◆ REQUIRED WORK ◆
Among the entries below, one stretch runs from the line that contains "destruct (negb (Matches" through the line that contains "assert (negb early". Repeat that stretch exactly, ends included, and only that.

---------- RECORDED DATA

Lemma handleRows_does hdr ev s :
  takes (fp_out s) = None →
  does (handleRows Windows1252 EqualFold (file_context filters filename s) hdr ev)
    (whole_rows (file_context filters filename s) hdr ev) (reading_of s) s.
Proof.
  intros Ht. unfold handleRows, whole_rows. cbn [rc_filters rc_resolver rc_file file_context].
  destruct (negb (Matches filters _ _)); [by apply does_ret|].
  destruct (resolver (fp_out s)) as [r|] eqn:Hr; [simpl|apply does_dirty; try done; apply gap_err_recordDrop].
  destruct (Resolve r _ _) as [tm|].
  2: { destruct (isSnapshotExcludedSchema _), (eventPredatesSnapshot _ _), (ExclusionReason _ _ _); simpl;
         first [by apply does_clean|by apply does_dirty]. }
  destruct (negb (re_ColumnCount ev =? _)%nat).
  { destruct (isSnapshotExcludedSchema _), (eventPredatesSnapshot _ _); simpl; first [by apply does_clean|by apply does_dirty]. }
  set (early := eventPredatesSnapshot hdr r).
  set (same := (length (re_ColumnNames ev) =? length (Columns tm))%nat).
  assert (negb early && same && negb (forallb (λ p, IdentEqualFold EqualFold p.1 (Name p.2)) (zip (re_ColumnNames ev) (Columns tm))) =
    match (if same && negb early then first_drift EqualFold (re_ColumnNames ev) (Columns tm) else None) with Some _ => true | None => false end) as Ed.
  { pose proof (first_drift_none (re_ColumnNames ev) (Columns tm)) as Hd.
    destruct early, same; simpl; try done. destruct (first_drift _ _ _), (forallb _ _); simpl; naive_solver. }
  rewrite Ed. destruct (if same && negb early then _ else None); [apply does_fail|].
  assert (existsb (λ n, negb (n =? 0)%nat) (re_SkippedColumns ev) =
    match firstPartialImage (re_SkippedColumns ev) with Some _ => true | None => false end) as Ep.
  { pose proof (first_partial_none (re_SkippedColumns ev)) as Hd.
    destruct (firstPartialImage _), (existsb _ _); naive_solver. }
  rewrite Ep. destruct (firstPartialImage _); [apply does_fail|].
  destruct (h_LogPos hdr <? h_EventSize hdr)%N; [apply does_fail|]. unfold all_rows.
  destruct (h_EventType hdr); [..|apply does_dirty; try done; apply gap_err_recordDrop|
    apply does_dirty; try done; apply gap_err_recordDrop|apply does_dirty; try done; apply gap_err_recordDrop].
  - apply (conclude_file _ _ _ _ false); [done|]. intros row e.
    destruct (MapRow _ _ _ _ row); [|done]. by intros [= <-].
  - apply conclude_file; [done|]. intros row e.
    destruct (MapRow _ _ _ _ row.1); [|done]. simpl. destruct (MapRow _ _ _ _ row.2); [|done]. by intros [= <-].
  - apply (conclude_file _ _ _ _ false); [done|]. intros row e.
    destruct (MapRow _ _ _ _ row); [|done]. by intros [= <-].
Qed.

--------------------

◆ REPLY TO THE TASK ◆
  destruct (negb (Matches filters _ _)); [by apply does_ret|].
  destruct (resolver (fp_out s)) as [r|] eqn:Hr; [simpl|apply does_dirty; try done; apply gap_err_recordDrop].
  destruct (Resolve r _ _) as [tm|].
  2: { destruct (isSnapshotExcludedSchema _), (eventPredatesSnapshot _ _), (ExclusionReason _ _ _); simpl;
         first [by apply does_clean|by apply does_dirty]. }
  destruct (negb (re_ColumnCount ev =? _)%nat).
  { destruct (isSnapshotExcludedSchema _), (eventPredatesSnapshot _ _); simpl; first [by apply does_clean|by apply does_dirty]. }
  set (early := eventPredatesSnapshot hdr r).
  set (same := (length (re_ColumnNames ev) =? length (Columns tm))%nat).
  assert (negb early && same && negb (forallb (λ p, IdentEqualFold EqualFold p.1 (Name p.2)) (zip (re_ColumnNames ev) (Columns tm))) =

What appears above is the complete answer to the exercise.